Stored data entries:

Lemma record_sitemap_fold_keeps (l : list string)
    (acc : gmap string (option string)) (k : string) (e : option string) :
  hits_sound_at allow block acc -> acc !! k = Some e ->
  fold_left (All.record_sitemap_url base allow block) l acc !! k = Some e.
Proof.
  revert acc. induction l as [|u l IH]; intros acc Hs Hk; [done|].
  simpl. unfold All.record_sitemap_url at 2.
  destruct (same_domain base u); [|by apply IH].
  apply IH; [by apply record_hit_sound|].
  apply record_hit_keeps; [done|by apply Hs].
Qed.

Lemma record_sitemap_fold_adds (l : list string)
    (acc : gmap string (option string)) (k : string) (e : option string) :
  hits_sound_at allow block acc -> k ∈ l -> same_domain base k = true ->
  in_scope k allow block = (true, e) ->
  fold_left (All.record_sitemap_url base allow block) l acc !! k = Some e.
Proof.
  revert acc. induction l as [|u l IH]; intros acc Hs Hin Hd Hk;
    [by apply elem_of_nil in Hin|].
  simpl. apply elem_of_cons in Hin as [<-|Hin].
  - unfold All.record_sitemap_url at 2. rewrite Hd.
    apply record_sitemap_fold_keeps; [by apply record_hit_sound|].
    by apply record_hit_new.
  - apply IH; try done. unfold All.record_sitemap_url.
    destruct (same_domain base u); [by apply record_hit_sound|done].
Qed.

Lemma sitemap_hits_complete (limit : nat) (k : string) (e : option string) :
  k ∈ All.sitemap_urls base limit -> same_domain base k = true ->
  in_scope k allow block = (true, e) ->
  All.sitemap_hits base allow block limit !! k = Some e.
Proof.
  unfold All.sitemap_hits, All.sitemap_urls. intros Hin Hd Hk.
  assert (G : forall sms acc,
    hits_sound_at allow block acc ->
    (acc !! k = Some e \/ k ∈ flat_map (All.parse_sitemap limit) sms) ->
    hits_sound_at allow block
      (fold_left (fun hits sm =>
                    fold_left (All.record_sitemap_url base allow block)
                              (All.parse_sitemap limit sm) hits) sms acc)
    /\ fold_left (fun hits sm =>
                    fold_left (All.record_sitemap_url base allow block)
                              (All.parse_sitemap limit sm) hits) sms acc !! k
       = Some e).
  { induction sms as [|sm sms IH]; intros acc Hs Hor.
    - split; [done|]. destruct Hor as [?|Hx]; [done|by apply elem_of_nil in Hx].
    - simpl. apply IH; [by apply record_sitemap_fold_sound|].
      destruct Hor as [Hacc|Hx].
      + left. by apply record_sitemap_fold_keeps.
      + simpl in Hx. apply elem_of_app in Hx as [Hx|Hx]; [left|by right].
        by apply record_sitemap_fold_adds. }
  apply G; [|by right]. intros k' e' Hk'. by rewrite lookup_empty in Hk'.
Qed.

Lemma sitemap_hits_sound (limit : nat) :
  hits_sound_at allow block (All.sitemap_hits base allow block limit).
Proof.
  intros k e Hk. by apply sitemap_hits_lookup in Hk as (_ & _ & ?).
Qed.

(** An iteration keeps the map a map of verdicts and keeps every entry. *)
Lemma hits_visit_keeps (url : string) (d : Z) (st : state) :
  hits_sound_at allow block (hits st) ->
  hits_sound_at allow block (hits (visit url d st))
  /\ forall k e, hits st !! k = Some e -> hits (visit url d st) !! k = Some e.
Proof.
  intros Hs. destruct (outcome url d st) as [| |r doc seen2]; cbn [hits]; [done..|].
  split; [by apply record_hit_sound|].
  intros k e Hk. apply record_hit_keeps; [done|by apply Hs].
Qed.

Lemma hits_bfs_keeps (fuel : nat) (st : state) :
  hits_sound_at allow block (hits st) ->
  hits_sound_at allow block (hits (bfs fuel st))
  /\ forall k e, hits st !! k = Some e -> hits (bfs fuel st) !! k = Some e.
Proof.
  revert st. induction fuel as [|fuel IH]; intros st Hs; [done|].
  simpl. destruct (q st) as [|[url d] rest]; [done|].
  destruct (hits_visit_keeps url d (mkState rest (seen st) (hits st) (trace st)) Hs)
    as [Hs' Hk'].
  destruct (IH _ Hs') as [Hs'' Hk'']. split; [done|].
  intros k e Hk. apply Hk'', Hk'. done.
Qed.

(** X9: nothing is ever removed from the hit map or changed in it, so every
    same-domain sitemap URL the classifier puts in scope is a key of the
    result of [discover_all], with the classifier's entity, whatever the
    crawl finds afterwards. *)
Theorem sitemap_hits_survive (limit : nat) (seeds : list string)
    (k : string) (e : option string) :
  k ∈ All.sitemap_urls base limit -> same_domain base k = true ->
  in_scope k allow block = (true, e) ->
  All.discover_all base allow block max_depth throttle limit seeds !! k = Some e.
Proof.
  intros Hin Hd Hk. unfold All.discover_all, All.run.
  apply hits_bfs_keeps; cbn [hits].
  - apply sitemap_hits_sound.
  - by apply sitemap_hits_complete.
Qed.


Lemma page_canonical_failed (url : string) :
  (cli_get url = None
   \/ (exists r, cli_get url = Some r
                 /\ (status_code r <> 200 \/ html_fromstring (text r) = None))) ->
  page_canonical url = None.
Proof.
  unfold page_canonical. intros [-> | (r & -> & [Hst|Hp])]; [done| |].
  - by destruct (Z.eqb_spec (status_code r) 200).
  - rewrite Hp. by destruct (negb _).
Qed.

Lemma page_canonical_page (url : string) (r : Response) (doc : HtmlDoc) :
  cli_get url = Some r -> status_code r = 200 ->
  html_fromstring (text r) = Some doc ->
  page_canonical url = Some (All.canonical_url doc url).
Proof. unfold page_canonical. by intros -> -> ->. Qed.

Lemma pages_recorded_visit (url : string) (d : Z) (st : state) :
  hits_sound_at allow block (hits st) -> pages_recorded allow block st ->
  pages_recorded allow block (visit url d st).
Proof.
  intros Hs Hrec.
  destruct (outcome url d st) as [| |r doc seen2 _ _ Hget Hst Hdoc _ _];
    [done| |]; intros u c e Hu Hc Hk; cbn [hits trace] in *.
  - rewrite fetched_app in Hu.
    apply elem_of_app in Hu as [Hu| ->%list_elem_of_singleton]; [by eapply Hrec|].
    rewrite page_canonical_failed in Hc by done. done.
  - rewrite !fetched_app, app_nil_r in Hu.
    apply elem_of_app in Hu as [Hu| ->%list_elem_of_singleton].
    + apply record_hit_keeps; [by eapply Hrec|done].
    + rewrite (page_canonical_page _ _ _ Hget Hst Hdoc) in Hc.
      injection Hc as <-. by apply record_hit_new.
Qed.

Lemma pages_recorded_bfs (fuel : nat) (st : state) :
  hits_sound_at allow block (hits st) -> pages_recorded allow block st ->
  pages_recorded allow block (bfs fuel st).
Proof.
  revert st. induction fuel as [|fuel IH]; intros st Hs Hrec; [done|].
  simpl. destruct (q st) as [|[url d] rest]; [done|].
  apply IH.
  - by apply (hits_visit_keeps url d (mkState rest (seen st) (hits st) (trace st))).
  - by apply pages_recorded_visit.
Qed.

(** X10: every page [discover_all] fetched with status 200 and could parse,
    and whose canonical URL the classifier puts in scope, is in the
    returned hit map under that canonical URL with the classifier's
    entity. *)
Theorem fetched_pages_recorded (limit : nat) (seeds : list string)
    (u c : string) (e : option string) :
  u ∈ fetched (trace (All.run base allow block max_depth throttle limit seeds)) ->
  page_canonical u = Some c ->
  in_scope c allow block = (true, e) ->
  All.discover_all base allow block max_depth throttle limit seeds !! c = Some e.
Proof.
  intros Hu Hc Hk. unfold All.discover_all, All.run in *.
  eapply pages_recorded_bfs; [apply sitemap_hits_sound| |done..].
  by intros u' c' e' ?%elem_of_nil.
Qed.


Lemma canonical_shortcut_visit (url : string) (d : Z) (st : state) :
  canonical_shortcut st -> canonical_shortcut (visit url d st).
Proof.
  intros Hinv.
  destruct (outcome url d st) as [| |r doc seen2 Hnew _ Hget Hst Hdoc _ ->];
    [done| |]; intros l1 u l2 c Hdec Hc; cbn [seen trace] in *.
  - rewrite fetched_app in Hdec. change (fetched [Fetch url]) with [url] in Hdec.
    symmetry in Hdec. apply app_eq_snoc in Hdec
      as [(-> & -> & ->)|(l2' & -> & Hdec)].
    + by rewrite page_canonical_failed in Hc.
    + destruct (Hinv _ _ _ _ Hdec Hc) as [Hin Hnot]. split; [set_solver|].
      intros [?| ->%list_elem_of_singleton]%elem_of_app; done.
  - rewrite !fetched_app, app_nil_r in Hdec.
    change (fetched [Fetch url]) with [url] in Hdec.
    symmetry in Hdec. apply app_eq_snoc in Hdec
      as [(-> & -> & ->)|(l2' & -> & Hdec)].
    + rewrite (page_canonical_page _ _ _ Hget Hst Hdoc) in Hc.
      injection Hc as <-. split; [set_solver|]. by intros ?%elem_of_nil.
    + destruct (Hinv _ _ _ _ Hdec Hc) as [Hin Hnot]. split; [set_solver|].
      intros [?| ->%list_elem_of_singleton]%elem_of_app; done.
Qed.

» **Exercise goal**:
In the data above, each line holding "injection" is to be found and copied.

» **The answer**:
      injection Hc as <-. by apply record_hit_new.
      injection Hc as <-. split; [set_solver|]. by intros ?%elem_of_nil.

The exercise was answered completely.